**MATERIAL SUPPLIED:**
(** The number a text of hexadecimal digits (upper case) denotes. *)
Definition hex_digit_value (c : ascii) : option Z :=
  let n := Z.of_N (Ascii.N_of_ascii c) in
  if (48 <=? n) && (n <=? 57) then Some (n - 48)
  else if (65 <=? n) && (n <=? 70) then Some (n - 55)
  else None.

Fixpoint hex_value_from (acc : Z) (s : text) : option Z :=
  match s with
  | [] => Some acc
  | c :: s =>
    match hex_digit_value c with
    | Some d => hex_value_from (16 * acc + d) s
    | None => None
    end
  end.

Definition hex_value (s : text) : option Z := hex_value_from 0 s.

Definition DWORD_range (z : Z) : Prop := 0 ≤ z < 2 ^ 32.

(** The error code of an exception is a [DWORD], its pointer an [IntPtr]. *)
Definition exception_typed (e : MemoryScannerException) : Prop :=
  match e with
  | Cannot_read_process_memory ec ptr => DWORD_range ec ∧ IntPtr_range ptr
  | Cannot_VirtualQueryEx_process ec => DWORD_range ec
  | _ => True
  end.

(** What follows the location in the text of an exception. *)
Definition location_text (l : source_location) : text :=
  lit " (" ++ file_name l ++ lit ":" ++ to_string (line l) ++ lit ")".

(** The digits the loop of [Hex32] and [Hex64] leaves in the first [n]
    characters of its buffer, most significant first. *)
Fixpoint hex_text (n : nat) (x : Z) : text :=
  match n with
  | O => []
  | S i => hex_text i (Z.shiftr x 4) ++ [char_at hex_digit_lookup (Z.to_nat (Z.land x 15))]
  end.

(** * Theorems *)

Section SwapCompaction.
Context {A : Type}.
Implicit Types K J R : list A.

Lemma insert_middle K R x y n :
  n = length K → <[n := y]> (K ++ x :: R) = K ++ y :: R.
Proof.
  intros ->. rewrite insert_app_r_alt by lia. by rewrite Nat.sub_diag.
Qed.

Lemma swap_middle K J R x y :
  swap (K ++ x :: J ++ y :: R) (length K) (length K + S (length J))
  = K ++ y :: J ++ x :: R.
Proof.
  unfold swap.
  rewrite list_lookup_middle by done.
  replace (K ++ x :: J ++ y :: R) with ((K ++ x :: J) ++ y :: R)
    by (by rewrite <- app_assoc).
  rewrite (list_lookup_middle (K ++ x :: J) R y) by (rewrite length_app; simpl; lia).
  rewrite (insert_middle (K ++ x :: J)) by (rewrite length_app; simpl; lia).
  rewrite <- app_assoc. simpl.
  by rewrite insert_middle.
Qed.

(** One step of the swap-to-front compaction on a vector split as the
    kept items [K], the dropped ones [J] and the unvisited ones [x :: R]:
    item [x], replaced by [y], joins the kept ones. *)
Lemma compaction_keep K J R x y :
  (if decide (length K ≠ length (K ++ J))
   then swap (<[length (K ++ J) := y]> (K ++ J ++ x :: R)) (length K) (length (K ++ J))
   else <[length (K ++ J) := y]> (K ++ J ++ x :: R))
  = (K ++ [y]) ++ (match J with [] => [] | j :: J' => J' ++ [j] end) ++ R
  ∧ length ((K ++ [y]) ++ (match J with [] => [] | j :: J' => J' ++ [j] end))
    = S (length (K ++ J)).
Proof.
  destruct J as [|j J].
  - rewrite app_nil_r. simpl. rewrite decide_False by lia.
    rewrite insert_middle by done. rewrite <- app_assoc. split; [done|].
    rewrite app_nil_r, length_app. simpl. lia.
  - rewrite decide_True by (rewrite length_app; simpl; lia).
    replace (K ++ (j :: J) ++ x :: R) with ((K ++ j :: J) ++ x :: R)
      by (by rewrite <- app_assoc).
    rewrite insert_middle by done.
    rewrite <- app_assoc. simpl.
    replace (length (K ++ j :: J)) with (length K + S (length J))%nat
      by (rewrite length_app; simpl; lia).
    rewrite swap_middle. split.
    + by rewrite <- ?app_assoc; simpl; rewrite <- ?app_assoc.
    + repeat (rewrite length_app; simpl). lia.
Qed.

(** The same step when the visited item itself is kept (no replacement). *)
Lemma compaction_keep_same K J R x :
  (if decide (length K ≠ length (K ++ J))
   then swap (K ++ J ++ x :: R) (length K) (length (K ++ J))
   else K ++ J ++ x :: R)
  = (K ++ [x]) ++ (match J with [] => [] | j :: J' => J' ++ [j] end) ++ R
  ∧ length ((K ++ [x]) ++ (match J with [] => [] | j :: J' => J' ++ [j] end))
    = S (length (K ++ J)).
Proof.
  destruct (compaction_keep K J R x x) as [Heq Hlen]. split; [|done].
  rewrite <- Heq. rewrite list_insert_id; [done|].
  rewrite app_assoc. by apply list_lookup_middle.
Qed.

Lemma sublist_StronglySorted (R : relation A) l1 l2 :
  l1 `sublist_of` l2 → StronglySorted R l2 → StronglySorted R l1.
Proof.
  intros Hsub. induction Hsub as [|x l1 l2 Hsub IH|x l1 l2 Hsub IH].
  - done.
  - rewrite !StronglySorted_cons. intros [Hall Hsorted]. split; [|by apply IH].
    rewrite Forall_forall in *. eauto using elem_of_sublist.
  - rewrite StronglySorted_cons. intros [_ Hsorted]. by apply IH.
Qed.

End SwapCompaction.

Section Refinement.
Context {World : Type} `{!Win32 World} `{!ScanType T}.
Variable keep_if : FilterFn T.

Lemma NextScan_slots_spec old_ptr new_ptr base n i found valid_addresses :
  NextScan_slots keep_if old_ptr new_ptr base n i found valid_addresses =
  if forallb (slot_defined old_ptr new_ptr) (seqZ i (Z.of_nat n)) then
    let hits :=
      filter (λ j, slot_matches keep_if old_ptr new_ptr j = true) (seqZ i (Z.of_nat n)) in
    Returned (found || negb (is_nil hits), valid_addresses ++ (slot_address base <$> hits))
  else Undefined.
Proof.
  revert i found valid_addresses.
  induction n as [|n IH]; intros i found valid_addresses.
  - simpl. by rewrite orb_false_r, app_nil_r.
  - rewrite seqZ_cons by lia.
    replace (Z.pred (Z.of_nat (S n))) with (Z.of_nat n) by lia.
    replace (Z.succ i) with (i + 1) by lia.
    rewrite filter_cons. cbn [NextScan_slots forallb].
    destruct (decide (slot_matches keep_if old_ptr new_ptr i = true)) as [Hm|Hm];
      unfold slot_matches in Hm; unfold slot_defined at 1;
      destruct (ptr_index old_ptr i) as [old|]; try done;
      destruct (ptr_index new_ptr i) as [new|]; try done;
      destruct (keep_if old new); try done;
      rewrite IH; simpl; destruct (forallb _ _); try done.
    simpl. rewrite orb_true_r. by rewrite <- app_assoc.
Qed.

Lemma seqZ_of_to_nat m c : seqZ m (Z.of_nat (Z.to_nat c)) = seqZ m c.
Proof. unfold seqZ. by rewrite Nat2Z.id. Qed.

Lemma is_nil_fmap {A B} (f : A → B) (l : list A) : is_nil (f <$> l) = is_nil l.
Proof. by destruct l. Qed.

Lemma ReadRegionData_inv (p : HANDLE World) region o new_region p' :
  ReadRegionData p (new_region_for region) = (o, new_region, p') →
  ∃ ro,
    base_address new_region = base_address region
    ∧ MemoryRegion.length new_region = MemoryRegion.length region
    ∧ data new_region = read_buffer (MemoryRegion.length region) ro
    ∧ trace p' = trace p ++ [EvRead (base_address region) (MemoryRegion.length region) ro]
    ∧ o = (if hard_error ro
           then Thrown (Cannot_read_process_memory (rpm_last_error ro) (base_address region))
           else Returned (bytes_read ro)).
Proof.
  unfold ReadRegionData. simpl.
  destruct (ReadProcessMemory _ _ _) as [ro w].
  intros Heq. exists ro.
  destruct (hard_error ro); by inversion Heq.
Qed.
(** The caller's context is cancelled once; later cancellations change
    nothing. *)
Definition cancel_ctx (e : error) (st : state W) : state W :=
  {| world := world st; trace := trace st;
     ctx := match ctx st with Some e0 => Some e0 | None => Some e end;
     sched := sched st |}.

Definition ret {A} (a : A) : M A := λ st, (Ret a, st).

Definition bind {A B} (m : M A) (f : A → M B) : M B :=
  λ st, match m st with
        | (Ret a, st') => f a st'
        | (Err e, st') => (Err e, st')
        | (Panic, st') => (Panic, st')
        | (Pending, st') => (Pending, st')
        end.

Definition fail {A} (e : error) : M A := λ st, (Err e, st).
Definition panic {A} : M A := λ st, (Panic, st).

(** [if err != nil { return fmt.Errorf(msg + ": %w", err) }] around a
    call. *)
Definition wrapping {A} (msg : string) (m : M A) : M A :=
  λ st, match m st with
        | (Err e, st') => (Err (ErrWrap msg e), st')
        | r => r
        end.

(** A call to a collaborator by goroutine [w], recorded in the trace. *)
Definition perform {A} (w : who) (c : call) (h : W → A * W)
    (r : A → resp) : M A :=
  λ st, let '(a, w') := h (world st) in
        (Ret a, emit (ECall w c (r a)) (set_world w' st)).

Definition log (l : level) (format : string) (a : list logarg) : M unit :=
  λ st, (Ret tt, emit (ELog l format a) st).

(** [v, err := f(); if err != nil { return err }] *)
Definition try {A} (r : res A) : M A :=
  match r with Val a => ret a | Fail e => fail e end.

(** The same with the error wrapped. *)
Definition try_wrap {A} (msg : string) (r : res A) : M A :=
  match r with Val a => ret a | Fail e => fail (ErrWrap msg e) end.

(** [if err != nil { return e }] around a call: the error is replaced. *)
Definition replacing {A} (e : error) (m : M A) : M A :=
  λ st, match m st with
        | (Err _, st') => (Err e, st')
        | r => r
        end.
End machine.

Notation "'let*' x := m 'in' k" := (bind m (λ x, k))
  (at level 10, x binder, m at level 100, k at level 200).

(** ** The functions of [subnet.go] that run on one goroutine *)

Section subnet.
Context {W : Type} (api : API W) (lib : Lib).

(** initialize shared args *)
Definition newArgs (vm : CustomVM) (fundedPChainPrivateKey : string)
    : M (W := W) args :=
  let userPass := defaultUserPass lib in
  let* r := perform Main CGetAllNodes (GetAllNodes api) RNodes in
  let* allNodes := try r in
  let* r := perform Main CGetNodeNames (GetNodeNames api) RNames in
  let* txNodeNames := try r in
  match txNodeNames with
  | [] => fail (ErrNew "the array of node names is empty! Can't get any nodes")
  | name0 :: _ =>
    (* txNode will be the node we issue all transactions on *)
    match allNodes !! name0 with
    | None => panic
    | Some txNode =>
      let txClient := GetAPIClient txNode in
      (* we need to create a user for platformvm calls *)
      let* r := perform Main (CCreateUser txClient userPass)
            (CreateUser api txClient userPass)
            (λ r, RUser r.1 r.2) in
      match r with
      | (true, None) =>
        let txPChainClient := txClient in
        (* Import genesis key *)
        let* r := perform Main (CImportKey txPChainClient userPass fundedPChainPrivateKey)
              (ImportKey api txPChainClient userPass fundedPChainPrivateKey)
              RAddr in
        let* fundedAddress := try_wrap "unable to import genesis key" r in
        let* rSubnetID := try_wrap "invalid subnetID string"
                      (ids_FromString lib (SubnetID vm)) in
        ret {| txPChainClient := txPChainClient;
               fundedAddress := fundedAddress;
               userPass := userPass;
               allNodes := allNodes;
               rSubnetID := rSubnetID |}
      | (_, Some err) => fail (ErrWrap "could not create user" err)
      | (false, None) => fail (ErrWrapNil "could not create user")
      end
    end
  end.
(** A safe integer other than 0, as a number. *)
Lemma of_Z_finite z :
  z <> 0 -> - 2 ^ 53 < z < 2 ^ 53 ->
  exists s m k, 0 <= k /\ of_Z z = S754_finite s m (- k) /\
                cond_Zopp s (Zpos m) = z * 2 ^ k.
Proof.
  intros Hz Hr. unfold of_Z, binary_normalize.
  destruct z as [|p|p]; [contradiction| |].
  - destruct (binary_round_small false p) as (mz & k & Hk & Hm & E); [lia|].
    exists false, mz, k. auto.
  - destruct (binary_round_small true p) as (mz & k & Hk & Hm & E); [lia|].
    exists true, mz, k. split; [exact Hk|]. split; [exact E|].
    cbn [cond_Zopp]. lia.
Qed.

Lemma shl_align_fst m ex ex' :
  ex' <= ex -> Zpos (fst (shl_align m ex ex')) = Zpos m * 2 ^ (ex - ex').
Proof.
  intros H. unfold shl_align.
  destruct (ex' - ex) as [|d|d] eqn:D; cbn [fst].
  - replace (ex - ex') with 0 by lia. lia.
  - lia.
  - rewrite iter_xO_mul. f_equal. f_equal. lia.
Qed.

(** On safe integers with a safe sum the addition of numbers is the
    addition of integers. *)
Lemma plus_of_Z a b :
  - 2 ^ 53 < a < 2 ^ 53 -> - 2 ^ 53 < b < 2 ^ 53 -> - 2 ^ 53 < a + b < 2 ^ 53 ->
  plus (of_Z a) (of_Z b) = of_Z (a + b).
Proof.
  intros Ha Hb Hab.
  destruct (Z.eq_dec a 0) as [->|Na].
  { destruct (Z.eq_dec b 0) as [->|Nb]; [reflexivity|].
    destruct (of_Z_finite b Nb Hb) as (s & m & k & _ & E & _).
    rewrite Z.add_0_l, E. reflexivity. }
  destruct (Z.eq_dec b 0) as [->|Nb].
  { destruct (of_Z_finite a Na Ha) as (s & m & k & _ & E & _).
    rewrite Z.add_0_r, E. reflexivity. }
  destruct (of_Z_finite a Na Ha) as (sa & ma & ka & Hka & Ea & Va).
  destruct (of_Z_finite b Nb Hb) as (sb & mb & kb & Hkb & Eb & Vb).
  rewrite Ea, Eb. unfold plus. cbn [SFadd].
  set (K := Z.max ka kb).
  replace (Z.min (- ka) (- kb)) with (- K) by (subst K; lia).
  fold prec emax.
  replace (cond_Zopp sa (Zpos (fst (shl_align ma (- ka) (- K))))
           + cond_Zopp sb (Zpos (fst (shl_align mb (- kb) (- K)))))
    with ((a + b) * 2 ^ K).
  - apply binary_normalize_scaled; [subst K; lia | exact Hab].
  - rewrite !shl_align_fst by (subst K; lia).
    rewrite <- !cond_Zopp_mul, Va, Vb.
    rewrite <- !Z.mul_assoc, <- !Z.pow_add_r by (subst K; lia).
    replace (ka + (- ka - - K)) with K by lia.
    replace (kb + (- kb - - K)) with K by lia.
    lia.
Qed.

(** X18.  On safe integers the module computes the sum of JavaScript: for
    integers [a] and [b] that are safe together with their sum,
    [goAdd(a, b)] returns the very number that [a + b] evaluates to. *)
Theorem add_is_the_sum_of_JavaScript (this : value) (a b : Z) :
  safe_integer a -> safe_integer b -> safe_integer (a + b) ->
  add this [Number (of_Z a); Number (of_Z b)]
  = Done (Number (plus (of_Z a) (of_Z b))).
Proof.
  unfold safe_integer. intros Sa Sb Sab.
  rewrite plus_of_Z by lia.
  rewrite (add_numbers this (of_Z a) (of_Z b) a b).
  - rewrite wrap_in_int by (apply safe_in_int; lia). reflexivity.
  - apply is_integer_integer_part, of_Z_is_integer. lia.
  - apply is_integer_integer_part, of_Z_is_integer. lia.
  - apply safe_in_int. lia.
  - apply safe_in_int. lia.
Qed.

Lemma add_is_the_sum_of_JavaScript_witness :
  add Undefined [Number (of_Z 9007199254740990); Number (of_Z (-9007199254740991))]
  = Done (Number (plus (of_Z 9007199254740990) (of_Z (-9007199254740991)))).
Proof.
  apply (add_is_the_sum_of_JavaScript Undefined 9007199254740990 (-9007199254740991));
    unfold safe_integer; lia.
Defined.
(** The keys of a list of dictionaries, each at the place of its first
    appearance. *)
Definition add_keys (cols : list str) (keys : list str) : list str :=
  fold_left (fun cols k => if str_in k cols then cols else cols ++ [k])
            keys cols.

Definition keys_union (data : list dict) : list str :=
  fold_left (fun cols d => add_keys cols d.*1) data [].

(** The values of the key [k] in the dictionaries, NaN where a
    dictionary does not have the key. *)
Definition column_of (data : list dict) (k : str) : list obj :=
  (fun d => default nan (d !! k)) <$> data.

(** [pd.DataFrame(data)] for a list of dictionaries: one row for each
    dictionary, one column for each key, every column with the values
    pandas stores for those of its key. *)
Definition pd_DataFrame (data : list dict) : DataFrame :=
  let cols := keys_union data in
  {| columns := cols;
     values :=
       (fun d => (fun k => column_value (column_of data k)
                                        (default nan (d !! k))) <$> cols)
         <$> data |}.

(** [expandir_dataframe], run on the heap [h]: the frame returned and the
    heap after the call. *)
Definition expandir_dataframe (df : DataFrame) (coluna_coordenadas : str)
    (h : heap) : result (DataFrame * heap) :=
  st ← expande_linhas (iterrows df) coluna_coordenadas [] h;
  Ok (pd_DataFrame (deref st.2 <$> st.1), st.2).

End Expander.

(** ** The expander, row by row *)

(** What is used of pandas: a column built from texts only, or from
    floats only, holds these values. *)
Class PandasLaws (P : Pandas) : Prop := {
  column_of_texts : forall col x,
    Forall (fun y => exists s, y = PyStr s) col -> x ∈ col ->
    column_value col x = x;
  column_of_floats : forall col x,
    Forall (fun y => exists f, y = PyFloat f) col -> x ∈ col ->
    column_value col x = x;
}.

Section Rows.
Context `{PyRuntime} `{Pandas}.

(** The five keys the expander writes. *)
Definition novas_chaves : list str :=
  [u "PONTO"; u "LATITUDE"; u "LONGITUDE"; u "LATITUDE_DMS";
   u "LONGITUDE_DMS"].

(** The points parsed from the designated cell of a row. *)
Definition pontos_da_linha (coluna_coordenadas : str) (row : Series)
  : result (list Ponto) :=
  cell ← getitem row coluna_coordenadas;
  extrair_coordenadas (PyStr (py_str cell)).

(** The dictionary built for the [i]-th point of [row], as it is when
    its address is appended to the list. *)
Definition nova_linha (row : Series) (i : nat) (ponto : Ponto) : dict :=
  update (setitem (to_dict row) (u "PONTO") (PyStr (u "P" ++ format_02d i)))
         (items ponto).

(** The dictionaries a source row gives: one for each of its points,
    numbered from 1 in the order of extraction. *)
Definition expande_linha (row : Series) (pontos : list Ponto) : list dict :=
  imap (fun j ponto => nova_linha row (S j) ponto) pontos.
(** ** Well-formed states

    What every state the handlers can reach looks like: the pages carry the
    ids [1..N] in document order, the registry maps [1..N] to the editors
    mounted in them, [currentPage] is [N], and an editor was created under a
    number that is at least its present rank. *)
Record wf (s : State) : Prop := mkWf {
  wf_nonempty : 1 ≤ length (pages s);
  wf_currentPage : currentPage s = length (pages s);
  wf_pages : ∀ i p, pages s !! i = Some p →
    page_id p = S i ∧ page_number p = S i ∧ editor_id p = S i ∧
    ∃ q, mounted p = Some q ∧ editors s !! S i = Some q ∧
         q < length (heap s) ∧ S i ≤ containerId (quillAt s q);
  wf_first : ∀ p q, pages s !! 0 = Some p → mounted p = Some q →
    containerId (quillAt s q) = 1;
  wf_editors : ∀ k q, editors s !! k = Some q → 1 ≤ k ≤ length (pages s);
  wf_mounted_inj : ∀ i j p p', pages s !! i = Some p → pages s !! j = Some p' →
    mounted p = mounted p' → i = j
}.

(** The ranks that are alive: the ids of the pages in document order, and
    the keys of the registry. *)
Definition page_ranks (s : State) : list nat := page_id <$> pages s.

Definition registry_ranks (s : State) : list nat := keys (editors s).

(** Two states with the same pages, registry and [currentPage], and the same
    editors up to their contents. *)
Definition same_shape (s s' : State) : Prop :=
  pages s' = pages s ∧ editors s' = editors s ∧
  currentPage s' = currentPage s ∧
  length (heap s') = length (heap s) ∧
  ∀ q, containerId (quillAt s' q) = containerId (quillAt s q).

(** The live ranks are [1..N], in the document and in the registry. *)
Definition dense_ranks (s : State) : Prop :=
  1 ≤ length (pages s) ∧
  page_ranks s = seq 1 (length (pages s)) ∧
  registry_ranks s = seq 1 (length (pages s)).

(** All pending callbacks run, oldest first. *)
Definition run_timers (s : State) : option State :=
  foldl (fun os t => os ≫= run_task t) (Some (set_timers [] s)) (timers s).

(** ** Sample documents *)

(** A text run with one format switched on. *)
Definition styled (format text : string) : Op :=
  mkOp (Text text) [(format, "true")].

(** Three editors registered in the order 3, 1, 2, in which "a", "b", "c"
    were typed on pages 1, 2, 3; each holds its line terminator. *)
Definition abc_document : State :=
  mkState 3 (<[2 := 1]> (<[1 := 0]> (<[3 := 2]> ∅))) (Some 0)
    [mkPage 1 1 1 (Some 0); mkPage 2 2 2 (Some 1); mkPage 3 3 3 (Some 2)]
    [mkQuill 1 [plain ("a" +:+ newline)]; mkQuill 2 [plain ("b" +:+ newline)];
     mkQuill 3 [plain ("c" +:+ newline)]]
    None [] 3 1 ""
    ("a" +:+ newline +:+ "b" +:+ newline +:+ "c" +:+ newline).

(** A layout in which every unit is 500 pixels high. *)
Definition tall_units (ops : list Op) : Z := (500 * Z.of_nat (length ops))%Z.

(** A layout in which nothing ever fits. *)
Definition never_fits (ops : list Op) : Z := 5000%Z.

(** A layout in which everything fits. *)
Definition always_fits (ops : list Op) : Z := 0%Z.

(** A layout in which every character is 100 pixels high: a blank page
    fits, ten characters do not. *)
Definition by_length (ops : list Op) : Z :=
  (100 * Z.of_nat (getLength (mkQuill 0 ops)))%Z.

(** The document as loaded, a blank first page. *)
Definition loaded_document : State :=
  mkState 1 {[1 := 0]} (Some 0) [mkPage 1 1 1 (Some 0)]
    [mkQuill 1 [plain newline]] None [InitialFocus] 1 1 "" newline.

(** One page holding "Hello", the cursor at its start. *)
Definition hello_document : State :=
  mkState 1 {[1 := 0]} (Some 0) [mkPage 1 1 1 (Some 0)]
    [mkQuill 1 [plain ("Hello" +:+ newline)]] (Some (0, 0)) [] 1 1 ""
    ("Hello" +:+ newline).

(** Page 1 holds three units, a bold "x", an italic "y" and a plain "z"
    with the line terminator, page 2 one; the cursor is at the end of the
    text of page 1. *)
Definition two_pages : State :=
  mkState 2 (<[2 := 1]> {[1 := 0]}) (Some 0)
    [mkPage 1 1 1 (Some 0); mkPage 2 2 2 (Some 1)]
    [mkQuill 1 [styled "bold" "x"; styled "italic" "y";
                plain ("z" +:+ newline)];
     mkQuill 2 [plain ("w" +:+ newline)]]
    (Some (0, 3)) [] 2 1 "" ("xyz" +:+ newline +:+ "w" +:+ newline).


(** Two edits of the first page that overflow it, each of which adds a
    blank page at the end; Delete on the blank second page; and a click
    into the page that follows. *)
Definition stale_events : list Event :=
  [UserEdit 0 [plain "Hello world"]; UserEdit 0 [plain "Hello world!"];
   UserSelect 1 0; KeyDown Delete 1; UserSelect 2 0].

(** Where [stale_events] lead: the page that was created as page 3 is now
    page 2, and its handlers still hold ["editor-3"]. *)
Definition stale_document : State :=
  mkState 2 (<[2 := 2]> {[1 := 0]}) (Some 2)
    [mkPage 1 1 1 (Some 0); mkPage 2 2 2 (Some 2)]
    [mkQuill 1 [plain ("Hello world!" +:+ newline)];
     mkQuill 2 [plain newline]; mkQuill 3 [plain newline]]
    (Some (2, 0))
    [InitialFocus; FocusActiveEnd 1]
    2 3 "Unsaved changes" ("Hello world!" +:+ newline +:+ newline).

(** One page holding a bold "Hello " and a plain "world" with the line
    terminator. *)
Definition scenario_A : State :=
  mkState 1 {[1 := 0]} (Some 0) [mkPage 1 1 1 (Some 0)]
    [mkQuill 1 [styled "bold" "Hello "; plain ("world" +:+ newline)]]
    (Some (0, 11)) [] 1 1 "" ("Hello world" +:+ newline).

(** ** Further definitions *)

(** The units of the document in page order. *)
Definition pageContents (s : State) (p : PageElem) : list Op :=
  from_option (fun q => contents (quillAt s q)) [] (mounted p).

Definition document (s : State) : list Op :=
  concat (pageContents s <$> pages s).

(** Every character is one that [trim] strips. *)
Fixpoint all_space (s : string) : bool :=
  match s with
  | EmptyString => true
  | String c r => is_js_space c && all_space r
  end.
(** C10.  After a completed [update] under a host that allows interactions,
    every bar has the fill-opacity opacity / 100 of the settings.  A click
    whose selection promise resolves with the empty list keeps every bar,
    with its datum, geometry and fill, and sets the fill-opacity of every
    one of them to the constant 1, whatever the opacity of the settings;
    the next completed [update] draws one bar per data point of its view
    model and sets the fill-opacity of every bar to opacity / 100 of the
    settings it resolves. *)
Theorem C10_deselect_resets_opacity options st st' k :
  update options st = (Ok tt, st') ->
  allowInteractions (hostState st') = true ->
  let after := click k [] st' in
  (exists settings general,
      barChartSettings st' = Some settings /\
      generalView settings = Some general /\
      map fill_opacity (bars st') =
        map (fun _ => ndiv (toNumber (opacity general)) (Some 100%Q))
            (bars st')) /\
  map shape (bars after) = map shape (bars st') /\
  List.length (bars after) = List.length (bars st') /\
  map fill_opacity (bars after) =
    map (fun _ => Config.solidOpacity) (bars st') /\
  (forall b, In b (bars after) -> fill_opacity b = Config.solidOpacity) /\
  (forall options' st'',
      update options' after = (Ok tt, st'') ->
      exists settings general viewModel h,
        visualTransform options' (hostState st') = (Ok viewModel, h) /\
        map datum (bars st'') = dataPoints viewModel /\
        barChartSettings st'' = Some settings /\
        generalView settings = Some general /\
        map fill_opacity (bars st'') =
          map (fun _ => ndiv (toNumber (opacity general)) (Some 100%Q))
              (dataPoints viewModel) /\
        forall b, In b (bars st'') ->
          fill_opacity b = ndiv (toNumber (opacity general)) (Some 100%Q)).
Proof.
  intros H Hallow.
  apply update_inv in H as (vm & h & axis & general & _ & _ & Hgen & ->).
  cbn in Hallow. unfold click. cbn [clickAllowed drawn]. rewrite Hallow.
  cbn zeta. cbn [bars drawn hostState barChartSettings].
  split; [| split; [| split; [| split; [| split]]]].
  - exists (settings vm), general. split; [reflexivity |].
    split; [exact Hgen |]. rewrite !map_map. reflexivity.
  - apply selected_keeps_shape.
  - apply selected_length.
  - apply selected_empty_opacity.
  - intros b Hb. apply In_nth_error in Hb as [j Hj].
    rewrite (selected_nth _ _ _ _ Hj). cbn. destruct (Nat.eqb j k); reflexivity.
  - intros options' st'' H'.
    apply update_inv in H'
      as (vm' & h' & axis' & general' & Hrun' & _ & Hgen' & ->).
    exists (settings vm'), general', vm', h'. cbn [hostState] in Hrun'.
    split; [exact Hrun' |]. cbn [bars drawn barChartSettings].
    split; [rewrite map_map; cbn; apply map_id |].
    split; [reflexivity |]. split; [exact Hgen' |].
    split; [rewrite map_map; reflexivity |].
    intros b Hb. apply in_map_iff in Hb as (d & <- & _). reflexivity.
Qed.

**EXERCISE:**
Each line from the top of the material above through the line with "Definition hex_value (s" must be echoed exactly, and no other line.

**RESPONSE BELOW:**
(** The number a text of hexadecimal digits (upper case) denotes. *)
Definition hex_digit_value (c : ascii) : option Z :=
  let n := Z.of_N (Ascii.N_of_ascii c) in
  if (48 <=? n) && (n <=? 57) then Some (n - 48)
  else if (65 <=? n) && (n <=? 70) then Some (n - 55)
  else None.

Fixpoint hex_value_from (acc : Z) (s : text) : option Z :=
  match s with
  | [] => Some acc
  | c :: s =>
    match hex_digit_value c with
    | Some d => hex_value_from (16 * acc + d) s
    | None => None
    end
  end.

Definition hex_value (s : text) : option Z := hex_value_from 0 s.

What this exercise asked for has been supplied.